▶ [HOW TO COMPLETE THIS TASK] Look through the entries below and extract exactly the lines from the one containing "Cache.summary := ce_summary e;" through the one containing "(** A run of", ends included.

(Entries taken from a collection)
(** [if intent == 'query': ...] of the run loop, as the lines it
    prints.  [events_list], [now], [clk] and [tbl] are what
    [get_all_events] meets. *)
Definition query (self : t)
  (events_list : string -> Z -> result (option (list provider_event)))
  (now : Z) (clk : clock) (tbl : Cache.table) (user_input : string)
  : list string :=
  let result :=
    fst (CalendarAgent.get_all_events (calendar_agent self) events_list now clk
           tbl false) in
  let events_data :=
    if CalendarAgent.success result then CalendarAgent.events result else [] in
  let '(printed, sql_query) :=
    SQLAgent.text_to_sql (sql_agent self) user_input (Some events_data) in
  match sql_query with
  | Some (String _ _ as q) =>                   (* if sql_query: *)
      let events := DatabaseAgent.execute_query (database_agent self) q in
      let response :=
        ResponseAgent.generate_response (response_agent self) user_input events in
      (printed ++ ["SQL Query: " +:+ q]
         ++ DatabaseAgent.execute_query_prints (database_agent self) q
         ++ [response])%list
  | _ => printed
  end.

End Orchestrator.

(** ** Notions used by the statements, and sample data *)

(** The reading of the clock a datetime is compared by: the UTC instant
    of an aware datetime, the wall clock of a naive one (which is its
    instant when the naive datetime is read as UTC). *)
Definition reading (dt : PyTime.datetime) : Z :=
  match dt with
  | PyTime.Naive w => w
  | PyTime.Aware w off => PyTime.utc_instant w off
  end.

Definition is_aware (dt : PyTime.datetime) : bool :=
  match dt with
  | PyTime.Aware _ _ => true
  | PyTime.Naive _ => false
  end.


(** The query [text_to_sql] falls back to. *)
Definition select_all : string := "SELECT * FROM events ORDER BY start_time".

(** JSON text is written with single quotes in the examples. *)
Definition dq (s : string) : string :=
  PyStr.replace_char "'" (String Json.dquote EmptyString) s.

(** [d.get('valid')] *)
Definition valid_flag (j : Json.json) : option Json.json :=
  match j with
  | Json.JObj ms => Json.lookup_members "valid" ms
  | _ => None
  end.

(** Asia/Kolkata: UTC+05:30 all year. *)
Definition kolkata : Pytz.tzinfo :=
  {| Pytz.zone := "Asia/Kolkata"; Pytz.fixed := false;
     Pytz.utcoffset_at_utc := fun _ => 19800 * PyTime.us_second;
     Pytz.utcoffset_at_wall := fun _ => 19800 * PyTime.us_second |}.

Definition wall (y m d h mi sec : Z) : Z :=
  PyTime.wall_of_fields
    {| PyTime.year := y; PyTime.month := m; PyTime.day := d;
       PyTime.hour := h; PyTime.minute := mi; PyTime.second := sec;
       PyTime.microsecond := 0 |}.

(** America/New_York with the rules in force during 2024: daylight time
    from 10 March 07:00 UTC to 3 November 06:00 UTC. *)
Definition new_york_2024 : Pytz.tzinfo :=
  let est := -5 * PyTime.us_hour in
  let edt := -4 * PyTime.us_hour in
  {| Pytz.zone := "America/New_York"; Pytz.fixed := false;
     Pytz.utcoffset_at_utc := fun u =>
       if (wall 2024 3 10 7 0 0 <=? u) && (u <? wall 2024 11 3 6 0 0)
       then edt else est;
     Pytz.utcoffset_at_wall := fun w =>
       if (wall 2024 3 10 3 0 0 <=? w) && (w <? wall 2024 11 3 1 0 0)
       then edt else est |}.

Definition sample_cal_event : cal_event :=
  {| ce_id := Some "evt1"; ce_summary := "Standup"; ce_description := "";
     ce_start := PyTime.Aware (wall 2024 3 11 9 0 0) 0;
     ce_end := PyTime.Aware (wall 2024 3 11 9 30 0) 0;
     ce_location := ""; ce_attendees := []; ce_status := "confirmed";
     ce_htmlLink := "" |}.

(** The row [_store_events] writes for the event [e], with the texts of
    its start and end, the creation stamp [created] and the update stamp
    [updated]. *)
Definition row_with (e : cal_event) (start_text end_text created updated : string)
  : Cache.row :=
  {| Cache.id := ce_id e;
     Cache.summary := ce_summary e;
     Cache.description := Some (ce_description e);
     Cache.start_time := start_text;
     Cache.end_time := end_text;
     Cache.location := Some (ce_location e);
     Cache.attendees := Some (Json.dumps_str_list (ce_attendees e));
     Cache.status := Some (ce_status e);
     Cache.html_link := Some (ce_htmlLink e);
     Cache.created_at := created;
     Cache.updated_at := updated |}.

(** The same row, when the two times of [e] can be formatted. *)
Definition row_of (self : CalendarAgent.t) (e : cal_event)
  (created updated : string) : result Cache.row :=
  start_text ← CalendarAgent.time_text self (ce_start e);
  end_text ← CalendarAgent.time_text self (ce_end e);
  Ok (row_with e start_text end_text created updated).

(** The sample event after the user moved it: a naive start, as typed in
    the user zone. *)
Definition moved_cal_event : cal_event :=
  {| ce_id := Some "evt1"; ce_summary := "Standup (moved)"; ce_description := "";
     ce_start := PyTime.Naive (wall 2024 3 12 10 0 0);
     ce_end := PyTime.Naive (wall 2024 3 12 10 30 0);
     ce_location := "Room 2"; ce_attendees := ["ana@example.com"];
     ce_status := "confirmed"; ce_htmlLink := "" |}.

(** A run of [_store_events] that cannot format a time: the stamp of the
    run, or the start or the end of an event of the batch. *)
Definition store_fails (self : CalendarAgent.t) (clk : clock)
  (events : list cal_event) : Prop :=
  exists err,
    CalendarAgent.now_text self clk = Raise err
    \/ Exists (fun e => CalendarAgent.time_text self (ce_start e) = Raise err
                        \/ CalendarAgent.time_text self (ce_end e) = Raise err)
         events.

(** Successive refreshes of the cache, each with the clock of its run. *)
Definition store_runs (self : CalendarAgent.t) (tbl : Cache.table)
  (runs : list (clock * list cal_event)) : Cache.table :=
  foldl (fun t run => fst (CalendarAgent._store_events self (fst run) t (snd run)))
    tbl runs.

Definition kolkata_calendar_agent : CalendarAgent.t :=
  {| CalendarAgent.timezone_manager :=
       Some {| TimezoneManager.user_timezone := kolkata |} |}.

Definition morning : clock :=
  {| utc_now := wall 2024 3 10 8 0 0; local_now := wall 2024 3 10 13 30 0 |}.

Definition evening : clock :=
  {| utc_now := wall 2024 3 10 18 45 10; local_now := wall 2024 3 11 0 15 10 |}.

Definition failing_qa_agent : QAAgent.t :=
  {| QAAgent.client := CallRaises (APIError "rate limit exceeded") |}.

(** The overlap test of the specification on two ranges of instants:
    [start < other_end] and [end > other_start]. *)
Definition strictly_overlaps (start_ end_ other_start other_end : Z) : bool :=
  (start_ <? other_end) && (end_ >? other_start).

(** [e.id != excludeId], for an exclusion that may be absent. *)
Definition not_excluded (exclude : option string) (e : provider_event) : bool :=
  match exclude with
  | Some x => negb (bool_decide (pe_id e = Some x))
  | None => true
  end.

(** A provider event as the provider sends it: a non-empty id, and a
    start and an end that parse to zone-aware datetimes. *)
Definition well_formed_event (e : provider_event) : bool :=
  negb (bool_decide (pe_id e = Some ""))
  && match CalendarManagementAgent.event_times e with
     | Ok (es, ee) => is_aware es && is_aware ee
     | Raise _ => false
     end.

▶ [THE ANSWER]
     Cache.summary := ce_summary e;
     Cache.description := Some (ce_description e);
     Cache.start_time := start_text;
     Cache.end_time := end_text;
     Cache.location := Some (ce_location e);
     Cache.attendees := Some (Json.dumps_str_list (ce_attendees e));
     Cache.status := Some (ce_status e);
     Cache.html_link := Some (ce_htmlLink e);
     Cache.created_at := created;
     Cache.updated_at := updated |}.

(** The same row, when the two times of [e] can be formatted. *)
Definition row_of (self : CalendarAgent.t) (e : cal_event)
  (created updated : string) : result Cache.row :=
  start_text ← CalendarAgent.time_text self (ce_start e);
  end_text ← CalendarAgent.time_text self (ce_end e);
  Ok (row_with e start_text end_text created updated).

(** The sample event after the user moved it: a naive start, as typed in
    the user zone. *)
Definition moved_cal_event : cal_event :=
  {| ce_id := Some "evt1"; ce_summary := "Standup (moved)"; ce_description := "";
     ce_start := PyTime.Naive (wall 2024 3 12 10 0 0);
     ce_end := PyTime.Naive (wall 2024 3 12 10 30 0);
     ce_location := "Room 2"; ce_attendees := ["ana@example.com"];
     ce_status := "confirmed"; ce_htmlLink := "" |}.

(** A run of [_store_events] that cannot format a time: the stamp of the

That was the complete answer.